Out of concern for KJ developing an immune response to full-length CPS1 protein (since he natively had none and his immune system might recognize it as foreign if presented on MHC class 1 proteins) prophylactic immunosupression with tacrolimus and sirolimus (exact doses not reported) was initiated on day 205. On day 208, dose 1 of k-abe (0.1 mg/kg) was given. On day 209, tacrolimus and sirolimus were re-administered. On day 230, dose 2 of k-abe (0.3 mg/kg) was given. These doses are way lower than the 1.25 mg/kg derived from the monkey experiments and the mice experiments (1 mg/kg and 3 mg/kg with max edit activity ~40%). The glycerol phenylbutyrate at 10.1 ml/m2/day kept the ammonia below 50 from day 150 onwards. And after the second dose, KJ was able to tolerate a 50% reduction in his glycerol phenylbutyrate without rising glutamate levels or other biochemical parameters. Side effects of glycerol phenylbutyrate in pediatric populations include neutropenia, fever, diarrhea, hypophagia, and cough. His first glycerol phenylbutyrate wean attempt after the first k-abe dose was unsuccessful due to rising glutamine levels.

After his first dose, KJ contracted a rhinovirus positive URI. After his second dose, he contracted gastroenteritis and a new rhinovirus or enterovirus infection. These infections may be due to long-term hospital stays, glycerol phenylbutyrate adverse effects, immunosuppression, normal (babies get sick), k-abe, or relative nutrient deficiencies. Importantly, KJ’s ammonia levels remained normal during these infections. When KJ had gastroenteritis pre-treatment, he experienced a hyperammonemic crisis. This is extraordinary. Further, KJ was able to tolerate a larger protein intake which will help him grow and develop. He remains on citrulline supplementation. k-abe allowed KJ to drop his glycerol phenylbutyrate dose by 50%, tolerate infections without hyperammonemic crises, normalize his biochemical profile, and handle a normal protein intake.

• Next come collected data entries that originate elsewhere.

(** [job = self._require_lease(...); mutate; return deepcopy(job)] *)
Definition with_lease (id worker_id : string) (now : time) (f : Job -> Job)
  : M InMemoryJobQueue Job :=
  job ← _require_lease id worker_id now;
  q ← get_state;
  _ ← put_state (store_job (f job) q);
  mret (f job).

Definition heartbeat (id worker_id : string) (lease_seconds : Z) (now now' : time)
  : M InMemoryJobQueue Job :=
  with_lease id worker_id now (fun job =>
    job {{ lease_until := Some (now' + seconds lease_seconds);
           job_version := job_version job + 1 }}).

Definition complete (id worker_id : string) (res : json) (now : time) : M InMemoryJobQueue Job :=
  with_lease id worker_id now (fun job =>
    _release (job {{ job_state := JobState.SUCCEEDED; job_result := Some res }})).

Definition release (id worker_id : string) (now now' : time) : M InMemoryJobQueue Job :=
  with_lease id worker_id now (fun job =>
    _release (job {{ job_state := JobState.READY; available_at := now' }})).

Definition fail_update (code : string) (retryable : bool) (retry_at : option time) (now' : time)
    (job : Job) : Job :=
  _release (
    if retryable && (attempts job <? max_attempts job)
    then job {{ error_code := Some code; job_state := JobState.READY;
                available_at := opt_or retry_at now' }}
    else job {{ error_code := Some code;
                job_state := if retryable then JobState.DEAD_LETTER else JobState.FAILED }}).

Definition fail_job (id worker_id code : string) (retryable : bool) (retry_at : option time)
    (now now' : time) : M InMemoryJobQueue Job :=
  with_lease id worker_id now (fail_update code retryable retry_at now').

Definition mark_unknown_job (id worker_id diagnostic_code : string) (now : time)
  : M InMemoryJobQueue Job :=
  with_lease id worker_id now (fun job =>
    _release (job {{ job_state := JobState.WAITING_RECONCILIATION;
                     error_code := Some diagnostic_code }})).

Definition get_job (id : string) : M InMemoryJobQueue (option Job) :=
  q ← get_state; mret (_jobs q !! id).

(** ** The queue as a transition system *)

Inductive queue_op :=
| QEnqueue (kind : string) (payload : list (string * json)) (key : string)
    (available : option time) (maximum : Z) (hex : string)
| QClaim (worker : string) (lease_seconds : Z)
| QHeartbeat (id worker : string) (lease_seconds : Z)
| QComplete (id worker : string) (res : json)
| QRelease (id worker : string)
| QFail (id worker code : string) (retryable : bool) (retry_at : option time)
| QMarkUnknown (id worker code : string).

(** The state after an operation at time [now] (later readings return [now']). *)
Definition queue_run (op : queue_op) (now now' : time) (q : InMemoryJobQueue)
  : InMemoryJobQueue :=
  match op with
  | QEnqueue kind payload key available maximum hex =>
      (enqueue kind payload key available maximum now hex q).1
  | QClaim w n => (claim w n now q).1
  | QHeartbeat i w n => (heartbeat i w n now now' q).1
  | QComplete i w r => (complete i w r now q).1
  | QRelease i w => (release i w now now' q).1
  | QFail i w c b r => (fail_job i w c b r now now' q).1
  | QMarkUnknown i w c => (mark_unknown_job i w c now q).1
  end.
(** A message is posted; the task is cancelled; the message is posted again with its key. *)
Module ReplayScenario.
Import TaskScenario.
Definition message (id : string) : TaskMessage :=
  {| msg_id := id; msg_task_id := "task_0"; msg_actor := "owner"; msg_content := "more";
     msg_created_at := 0 |}.
Definition posting : prog taskE unit := _ ← add_message "task_0" "more" 1 "owner" "key-3"; Ret tt.
Definition posted : task_sys := (answer _ (TAddMessage (message "msg_1") 1 "key-3") created).1.
Definition late_cancel : prog taskE unit := _ ← cancel_task "task_0" 2 "owner" "key-2"; Ret tt.
Definition closed : task_sys := (run answer late_cancel posted).1.

Lemma posted_reachable : exists ts, star task_pool (initial_tasks, []) (posted, ts).
Proof.
  destruct created_reachable as [ts1 H1].
  eexists. eapply star_trans; [exact H1|]. eapply star_step; [apply pstep_arrive, (tc_message "task_0" "more" 1 "owner" "key-3")|].
  assert (forall p : prog taskE unit, (ts1 ++ [p])%list !! length ts1 = Some p) as Hl.
  { intros q. rewrite lookup_app_r by done. by rewrite Nat.sub_diag. }
  assert (forall p q : prog taskE unit, <[length ts1 := q]> (ts1 ++ [p])%list = (ts1 ++ [q])%list) as Hi.
  { intros q q'. rewrite insert_app_r_alt by done. by rewrite Nat.sub_diag. }
  eapply star_step; [eapply pstep_run with (s' := created) (r := Ok "1"); [apply Hl|done]|]. rewrite Hi.
  eapply star_step; [eapply pstep_run with (s' := created) (r := Ok 0); [apply Hl|done]|]. rewrite Hi.
  eapply star_step; [eapply pstep_run; [apply Hl|apply (answer_step _ (TAddMessage (message "msg_1") 1 "key-3") created)]|].
  constructor.
Qed.

Lemma closed_reachable ts : exists ts', star task_pool (posted, ts) (closed, ts').
Proof.
  eexists. apply (pool_run_alone task_op_step task_client answer late_cancel posted ts answer_step).
  constructor.
Qed.
End ReplayScenario.

Lemma commands_take_effect_once_witness :
  exists res, repo_add_message (ReplayScenario.message "msg_2") 7 "key-3" (ts_repo ReplayScenario.closed)
      = (ts_repo ReplayScenario.closed, res) /\
    exists x y l, res = Ok (x, y) /\ task_id x = "task_0" /\ msg_id y = "msg_1" /\
      _messages (ts_repo ReplayScenario.closed) !! "task_0" = Some l /\ y ∈ l.
Proof.
  destruct ReplayScenario.posted_reachable as [ts1 H1].
  destruct (ReplayScenario.closed_reachable ts1) as [ts2 H2].
  destruct (commands_take_effect_once TaskScenario.created ReplayScenario.posted ts1
    ReplayScenario.closed ts2 "key-3" H1 H2) as (_ & H & _).
  refine (H (ReplayScenario.message "msg_1") 1 {| task_id := "task_0";
    task_objective := "sort the mailbox"; task_state := TaskState.QUEUED; task_version := 2;
    task_created_at := 0 |} (ReplayScenario.message "msg_1") (ReplayScenario.message "msg_2") 7 _).
  split; [reflexivity|]. vm_compute. reflexivity.
Defined.

Lemma events_after_is_complete_witness :
  te_type <$> ts_events TaskScenario.gone = ["task.queued"; "task.cancelled"] /\
  events_after 1 (ts_events TaskScenario.gone) =
    (ts_events TaskScenario.gone, Ok (drop 1 (ts_events TaskScenario.gone))).
Proof.
  destruct TaskScenario.created_reachable as [ts1 H1].
  destruct (TaskScenario.gone_reachable ts1) as [ts2 H2].
  split; [vm_compute; reflexivity|].
  apply (events_after_is_complete TaskScenario.gone ts2 1). exact (star_trans _ _ _ _ H1 H2).
Defined.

These charts suggest that the ammonia-related damage occurred from days 0-150. It remains to be seen the effect that these episodes had on KJ. Further, observing KJ as he grows will be important to understand the effects of k-abe. I am interested in following KJ’s neurocognitive testing and other parameters of brain function. Outstanding questions include KJ’s clinical and developmental history and whether he may need repeat doses of k-abe as he ages.

6

Primary hepatocytes had at least 4 times higher k-abe mRNA levels compared to HuH7 cells. Edit rates vary by host even amongst healthy primary hepatocytes (see below). Edit rates (both on and off-target) in primary hepatocytes should be larger than those observed in HuH7 cells. More so, it suggests that liver specific chromatin states and transcription factors favor greater edit rates. This makes sense since CPS1 and other urea cycle enzymes should be in an open chromatin state for most of the cell cycle to ensure urea can be made in the liver.